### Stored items
--*--

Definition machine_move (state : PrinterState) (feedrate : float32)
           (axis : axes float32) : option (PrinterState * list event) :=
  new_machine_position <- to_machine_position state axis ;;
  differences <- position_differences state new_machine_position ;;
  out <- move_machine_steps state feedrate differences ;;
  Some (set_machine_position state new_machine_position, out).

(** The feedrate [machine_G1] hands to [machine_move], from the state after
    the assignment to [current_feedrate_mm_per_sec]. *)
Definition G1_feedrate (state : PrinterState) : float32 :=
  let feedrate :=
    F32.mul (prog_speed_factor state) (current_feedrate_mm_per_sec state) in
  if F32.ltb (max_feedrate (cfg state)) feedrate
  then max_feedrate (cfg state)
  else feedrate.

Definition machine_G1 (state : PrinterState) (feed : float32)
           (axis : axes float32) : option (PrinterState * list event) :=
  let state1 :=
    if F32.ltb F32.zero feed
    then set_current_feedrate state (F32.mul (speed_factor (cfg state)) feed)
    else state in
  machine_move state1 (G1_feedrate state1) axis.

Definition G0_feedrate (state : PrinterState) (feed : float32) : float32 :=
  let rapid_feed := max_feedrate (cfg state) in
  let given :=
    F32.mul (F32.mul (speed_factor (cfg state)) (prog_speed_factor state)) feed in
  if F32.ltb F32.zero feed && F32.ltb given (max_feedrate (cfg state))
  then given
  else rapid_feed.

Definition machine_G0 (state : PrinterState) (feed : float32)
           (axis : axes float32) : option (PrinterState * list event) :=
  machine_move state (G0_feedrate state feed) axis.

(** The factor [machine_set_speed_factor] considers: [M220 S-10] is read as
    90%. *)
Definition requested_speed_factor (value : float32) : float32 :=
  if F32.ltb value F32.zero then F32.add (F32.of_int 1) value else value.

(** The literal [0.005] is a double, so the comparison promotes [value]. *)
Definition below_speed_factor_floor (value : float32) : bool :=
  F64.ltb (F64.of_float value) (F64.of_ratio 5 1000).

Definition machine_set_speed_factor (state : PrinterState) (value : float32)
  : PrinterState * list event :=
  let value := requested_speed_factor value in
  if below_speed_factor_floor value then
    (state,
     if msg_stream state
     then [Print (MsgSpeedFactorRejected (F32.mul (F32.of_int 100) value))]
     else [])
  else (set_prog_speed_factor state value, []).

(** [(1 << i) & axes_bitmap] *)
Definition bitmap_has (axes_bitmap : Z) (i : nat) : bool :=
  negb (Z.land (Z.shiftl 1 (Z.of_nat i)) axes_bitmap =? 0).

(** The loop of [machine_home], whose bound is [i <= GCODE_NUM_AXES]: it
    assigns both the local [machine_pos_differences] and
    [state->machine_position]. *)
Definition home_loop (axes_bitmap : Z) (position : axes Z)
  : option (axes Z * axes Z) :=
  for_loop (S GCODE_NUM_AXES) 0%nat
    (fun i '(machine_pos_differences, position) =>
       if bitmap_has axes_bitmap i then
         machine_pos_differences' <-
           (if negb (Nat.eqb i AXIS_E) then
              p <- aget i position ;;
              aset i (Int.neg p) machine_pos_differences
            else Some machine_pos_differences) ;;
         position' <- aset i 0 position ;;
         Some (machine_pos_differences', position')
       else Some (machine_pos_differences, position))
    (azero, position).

--*--

### What the task requires
Write all the data out again, exactly.

### Exercise solution
Definition machine_move (state : PrinterState) (feedrate : float32)
           (axis : axes float32) : option (PrinterState * list event) :=
  new_machine_position <- to_machine_position state axis ;;
  differences <- position_differences state new_machine_position ;;
  out <- move_machine_steps state feedrate differences ;;
  Some (set_machine_position state new_machine_position, out).

(** The feedrate [machine_G1] hands to [machine_move], from the state after
    the assignment to [current_feedrate_mm_per_sec]. *)
Definition G1_feedrate (state : PrinterState) : float32 :=
  let feedrate :=
    F32.mul (prog_speed_factor state) (current_feedrate_mm_per_sec state) in
  if F32.ltb (max_feedrate (cfg state)) feedrate
  then max_feedrate (cfg state)
  else feedrate.

Definition machine_G1 (state : PrinterState) (feed : float32)
           (axis : axes float32) : option (PrinterState * list event) :=
  let state1 :=
    if F32.ltb F32.zero feed
    then set_current_feedrate state (F32.mul (speed_factor (cfg state)) feed)
    else state in
  machine_move state1 (G1_feedrate state1) axis.

Definition G0_feedrate (state : PrinterState) (feed : float32) : float32 :=
  let rapid_feed := max_feedrate (cfg state) in
  let given :=
    F32.mul (F32.mul (speed_factor (cfg state)) (prog_speed_factor state)) feed in
  if F32.ltb F32.zero feed && F32.ltb given (max_feedrate (cfg state))
  then given
  else rapid_feed.

Definition machine_G0 (state : PrinterState) (feed : float32)
           (axis : axes float32) : option (PrinterState * list event) :=
  machine_move state (G0_feedrate state feed) axis.

(** The factor [machine_set_speed_factor] considers: [M220 S-10] is read as
    90%. *)
Definition requested_speed_factor (value : float32) : float32 :=
  if F32.ltb value F32.zero then F32.add (F32.of_int 1) value else value.

(** The literal [0.005] is a double, so the comparison promotes [value]. *)
Definition below_speed_factor_floor (value : float32) : bool :=
  F64.ltb (F64.of_float value) (F64.of_ratio 5 1000).

Definition machine_set_speed_factor (state : PrinterState) (value : float32)
  : PrinterState * list event :=
  let value := requested_speed_factor value in
  if below_speed_factor_floor value then
    (state,
     if msg_stream state
     then [Print (MsgSpeedFactorRejected (F32.mul (F32.of_int 100) value))]
     else [])
  else (set_prog_speed_factor state value, []).

(** [(1 << i) & axes_bitmap] *)
Definition bitmap_has (axes_bitmap : Z) (i : nat) : bool :=
  negb (Z.land (Z.shiftl 1 (Z.of_nat i)) axes_bitmap =? 0).

(** The loop of [machine_home], whose bound is [i <= GCODE_NUM_AXES]: it
    assigns both the local [machine_pos_differences] and
    [state->machine_position]. *)
Definition home_loop (axes_bitmap : Z) (position : axes Z)
  : option (axes Z * axes Z) :=
  for_loop (S GCODE_NUM_AXES) 0%nat
    (fun i '(machine_pos_differences, position) =>
       if bitmap_has axes_bitmap i then
         machine_pos_differences' <-
           (if negb (Nat.eqb i AXIS_E) then
              p <- aget i position ;;
              aset i (Int.neg p) machine_pos_differences
            else Some machine_pos_differences) ;;
         position' <- aset i 0 position ;;
         Some (machine_pos_differences', position')
       else Some (machine_pos_differences, position))
    (azero, position).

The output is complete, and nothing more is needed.